Content starts

(** A key that no field of the schema names plays no part in loading a
    record: whatever value it has, the record is dropped or loaded as
    without it, with the same row. *)
Theorem keys_outside_schema_ignored k t o :
  (k ∉ df_song_schema.*1 → parse_song (<[k:=t]> o) = parse_song o)
  ∧ (k ∉ df_log_schema.*1 → parse_log (<[k:=t]> o) = parse_log o).
Proof.
  split; intros Hk.
  - unfold parse_song.
    rewrite !field_insert_ne
      by (intros <-; apply Hk; cbn; repeat constructor).
    done.
  - unfold parse_log.
    rewrite !field_insert_ne
      by (intros <-; apply Hk; cbn; repeat constructor).
    done.
Qed.







(** ** Input without a well-formed record *)





(** ** Each table and the tree it is read from *)


(** ** Latest wins *)


(** ** NULL and absent keys *)

Lemma field_null {A} (conv : jtoken → option (option A)) o k name :
  conv VALUE_NULL = Some None →
  field conv (<[k:=VALUE_NULL]> o) name = field conv (delete k o) name.
Proof.
  intros Hnull. unfold field. destruct (decide (k = name)) as [->|Hne].
  - by rewrite lookup_insert_eq, lookup_delete_eq.
  - by rewrite lookup_insert_ne, lookup_delete_ne.
Qed.

(** A key with the value [null] is loaded as an absent key, for every key
    of a song or log record. *)
Theorem null_is_absent k o :
  parse_song (<[k:=VALUE_NULL]> o) = parse_song (delete k o)
  ∧ parse_log (<[k:=VALUE_NULL]> o) = parse_log (delete k o).
Proof.
  split.
  - unfold parse_song. by rewrite !field_null.
  - unfold parse_log. by rewrite !field_null.
Qed.

End Further.

(** * The concrete runs, evaluated *)

Import Reference Examples.

Lemma scenario_logs :
  logs_of scenario "in/"
  = Some [a_play "1" "Ann" "free" "Test Song" 1540000000000].
Proof. reflexivity. Qed.






Lemma fan_out_songs :
  get_song_data_df "in/" fan_out
  = [a_song "S1" "Test Song" "A1" "Artist" 2000;
     a_song "S2" "Test Song" "A2" "Other" 1999;
     a_song "S3" "Old Song" "A3" "Third" 0].
Proof. reflexivity. Qed.

Lemma fan_out_logs :
  logs_of fan_out "in/"
  = Some [a_play "1" "Ann" "free" "Test Song" 1540000000000;
          a_play "2" "Bob" "paid" "Old Song" 1540000001000;
          a_play "2" "Bob" "paid" "test song" 1540000002000].
Proof. reflexivity. Qed.

(** The end-to-end scenario of the specification: one row in each of the
    songs, users and song play tables. *)
Example scenario_tables :
  songs_of scenario "in/"
  = [song_row (a_song "S1" "Test Song" "A1" "Artist" 2000)]
  ∧ users_of scenario "in/" = Some [a_user "1" "Ann" "free"]
  ∧ play_summaries (songplays_of scenario "in/")
    = Some [(Some "1", Some "free", Some "S1", Some "A1",
             "2018-10-20 01:46:40", Some 2018, Some 10, 0)].
Proof. split_and!; reflexivity. Qed.

(** An event on another page than "NextSong" is in no table; a title of
    two catalogue records gives two song plays; a title in another case
    gives none; the identifiers follow the layout of the engine. *)
Example fan_out_tables :
  users_of fan_out "in/"
  = Some [a_user "1" "Ann" "free"; a_user "2" "Bob" "paid"]
  ∧ play_summaries (songplays_of fan_out "in/")
    = Some [(Some "1", Some "free", Some "S1", Some "A1",
             "2018-10-20 01:46:40", Some 2018, Some 10, 0);
            (Some "1", Some "free", Some "S2", Some "A2",
             "2018-10-20 01:46:40", Some 2018, Some 10, 1);
            (Some "2", Some "paid", Some "S3", Some "A3",
             "2018-10-20 01:46:41", Some 2018, Some 10, 2)]
  ∧ play_summaries (songplays_of fan_out_again "in/")
    = Some [(Some "1", Some "free", Some "S1", Some "A1",
             "2018-10-20 01:46:40", Some 2018, Some 10, 0);
            (Some "2", Some "paid", Some "S3", Some "A3",
             "2018-10-20 01:46:41", Some 2018, Some 10, 1);
            (Some "1", Some "free", Some "S2", Some "A2",
             "2018-10-20 01:46:40", Some 2018, Some 10, 8589934592)].
Proof. split_and!; reflexivity. Qed.
(** * The further properties at concrete hosts *)

Lemma extract_image_size_witness :
  0 <= height agg /\ 0 <= width agg /\
  Z.of_nat (List.length (buffer_rgba agg)) = height agg * width agg * 4 /\
  (exists im,
      RenderCapture_extract_image agg = Ok im /\
      has_shape im (height agg) (width agg)) /\
  RenderCapture_extract_image
    {| height := 12; width := 12; buffer_rgba := [x01; x02; x03; xff] |}
  = Raise ValueError.
Proof.
  assert (Hh : 0 <= 12) by lia.
  assert (Hb : Z.of_nat (List.length (buffer_rgba agg))
               = height agg * width agg * 4) by (vm_compute; reflexivity).
  split; [exact Hh|]. split; [exact Hh|]. split; [exact Hb|]. split.
  - exact (proj1 (extract_image_size agg Hh Hh) Hb).
  - apply (extract_image_size
             {| height := 12; width := 12;
                buffer_rgba := [x01; x02; x03; xff] |} Hh Hh).
    cbn. lia.
Defined.

Lemma extract_image_flatten_witness :
  exists im,
    RenderCapture_extract_image agg = Ok im /\
    flatten im = buffer_rgba agg.
Proof.
  assert (E : exists im, RenderCapture_extract_image agg = Ok im)
    by (vm_compute; eexists; reflexivity).
  destruct E as [im E]. exists im.
  split; [exact E|exact (extract_image_flatten agg E)].
Defined.

Lemma RenderCapture_crop_pixels_witness :
  exists im0,
    inset_corners (axes (host_of square)) = ((5, 5), (7, 7)) /\
    inset_in_buffer (host_of square) = true /\
    RenderCapture_extract_image (renderer (host_of square)) = Ok im0 /\
    RenderCapture_crop (host_of square)
    = Ok [[(x01, x02, x03, xff); (x01, x02, x03, xff)];
          [(x01, x02, x03, xff); (x01, x02, x03, xff)]] /\
    exists p,
      pixel_at [[(x01, x02, x03, xff); (x01, x02, x03, xff)];
                [(x01, x02, x03, xff); (x01, x02, x03, xff)]] 1 0
      = Some p /\
      pixel_at im0 (Z.to_nat 5 + 1) (Z.to_nat 5 + 0) = Some p.
Proof.
  assert (E : exists im, RenderCapture_extract_image agg = Ok im)
    by (vm_compute; eexists; reflexivity).
  destruct E as [im0 E]. exists im0.
  assert (I : inset_corners (axes (host_of square)) = ((5, 5), (7, 7)))
    by (vm_compute; reflexivity).
  assert (N : inset_in_buffer (host_of square) = true)
    by (vm_compute; reflexivity).
  assert (C : RenderCapture_crop (host_of square)
              = Ok [[(x01, x02, x03, xff); (x01, x02, x03, xff)];
                    [(x01, x02, x03, xff); (x01, x02, x03, xff)]])
    by (vm_compute; reflexivity).
  split; [exact I|]. split; [exact N|]. split; [exact E|].
  split; [exact C|].
  apply (@RenderCapture_crop_pixels Q (host_of square) im0 _ 5 5 7 7
           I N E C 1%nat 0%nat); reflexivity.
Defined.

Lemma RenderCapture_crop_errors_witness :
  device_corners (axes (host_of narrow)) = ((0, 0), (10, 12)) /\
  buffer_ok (renderer (host_of narrow)) = true /\
  (10 - 0 <= 10 \/ 12 - 0 <= 10) /\
  RenderCapture_crop (host_of narrow) = Raise IndexError /\
  (exists im1, RenderCapture_crop (host_of off_canvas) = Ok im1).
Proof.
  assert (Hh : 0 <= 12) by lia.
  assert (E : device_corners (axes (host_of narrow)) = ((0, 0), (10, 12)))
    by (vm_compute; reflexivity).
  assert (E2 : device_corners (axes (host_of off_canvas))
               = ((-10, 0), (12, 12))) by (vm_compute; reflexivity).
  assert (B : buffer_ok agg = true) by (vm_compute; reflexivity).
  assert (D : 10 - 0 <= 10 \/ 12 - 0 <= 10) by (left; lia).
  split; [exact E|]. split; [exact B|]. split; [exact D|]. split.
  - exact (proj1 (proj2 (@RenderCapture_crop_errors Q (host_of narrow)
                           0 0 10 12 Hh Hh E)) B D).
  - apply (proj2 (proj2 (@RenderCapture_crop_errors Q (host_of off_canvas)
                           (-10) 0 12 12 Hh Hh E2)) B); reflexivity.
Defined.

Lemma get_corners_grid_witness :
  device_corners narrow = ((0, 0), (10, 12)) /\
  exists px py dx dy,
    RenderCapture_get_corners narrow = (px, py, dx, dy) /\
    Z.of_nat (List.length px) = 0 /\ Z.of_nat (List.length py) = 2.
Proof.
  assert (E : device_corners narrow = ((0, 0), (10, 12)))
    by (vm_compute; reflexivity).
  split; [exact E|].
  destruct (@get_corners_grid Q narrow 0 0 10 12 E)
    as (px & py & dx & dy & G & Lx & Ly & _).
  exists px, py, dx, dy.
  split; [exact G|]. split; [exact Lx|exact Ly].
Defined.

Lemma RenderCapture_init_mesh_witness :
  device_corners (axes (host (start square))) = ((0, 0), (12, 12)) /\
  capturable (host (start square)) = true /\
  exists rc,
    RenderCapture_init (start square) = (Ok rc, start square) /\
    Z.of_nat (List.length (mesh_X (mesh rc))) = 12 - 0 - 10 /\
    nth_error (mesh_Y (mesh rc)) 0 = Some (6 # 2).
Proof.
  assert (E : device_corners (axes (host (start square)))
              = ((0, 0), (12, 12))) by (vm_compute; reflexivity).
  assert (C : capturable (host (start square)) = true)
    by (vm_compute; reflexivity).
  split; [exact E|]. split; [exact C|].
  destruct (@RenderCapture_init_mesh Q (start square) 0 0 12 12 E C)
    as (rc & data & I & _ & _ & _ & _ & _ & LX & _ & Y).
  exists rc. split; [exact I|]. split; [exact LX|].
  exact (Y 0%nat eq_refl).
Defined.

Lemma controller_frame_witness :
  collections (axes (host (start square))) = [7%nat] /\
  collections
    (axes (host (run exec_ok
                   [draw_request; draw_request; button_release;
                    draw_request] (start square))))
  = [7%nat].
Proof.
  split; [reflexivity|].
  apply (@controller_frame Q exec_ok
           (fun v => snd (fst (fst (fst (fst v)))) = [7%nat])).
  - intros c h H. exact H.
  - reflexivity.
Defined.

Lemma exec_ok_steady : steady exec_ok.
Proof.
  split.
  - intros c h G. exact G.
  - intros h G. reflexivity.
Defined.

Lemma square_good : good (host (start square)).
Proof.
  split; [vm_compute; reflexivity|left; reflexivity].
Defined.

Lemma controller_refines_machine_witness :
  steady exec_ok /\ good (host (start square)) /\
  slot_of (run exec_ok
             [draw_request; draw_request; button_release; button_release;
              draw_request] (start square)) = FILLED /\
  full_draws (log (run exec_ok
                     [draw_request; draw_request; button_release;
                      button_release; draw_request] (start square)))
  = 2%nat.
Proof.
  split; [exact exec_ok_steady|]. split; [exact square_good|].
  exact (@controller_refines_machine Q exec_ok
           [draw_request; draw_request; button_release; button_release;
            draw_request] (start square) exec_ok_steady square_good).
Defined.

Lemma degenerate_never_fills_witness :
  degenerate (host (start narrow)) = true /\
  overview_img (start narrow) = None /\
  overview_img (run exec_ok [draw_request; draw_request; draw_request]
                  (start narrow)) = None /\
  full_draws (log (run exec_ok [draw_request; draw_request; draw_request]
                     (start narrow))) = 3%nat.
Proof.
  assert (D : degenerate (host (start narrow)) = true)
    by (vm_compute; reflexivity).
  split; [exact D|]. split; [reflexivity|].
  exact (@degenerate_never_fills Q exec_ok
           [draw_request; draw_request; draw_request] (start narrow)
           (fun c h H => H) D eq_refl).
Defined.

Content ends

[Directions for this task] The required output is each line of the entries that contains the word "conv".

[Exercise output]
Lemma field_null {A} (conv : jtoken → option (option A)) o k name :
  conv VALUE_NULL = Some None →
  field conv (<[k:=VALUE_NULL]> o) name = field conv (delete k o) name.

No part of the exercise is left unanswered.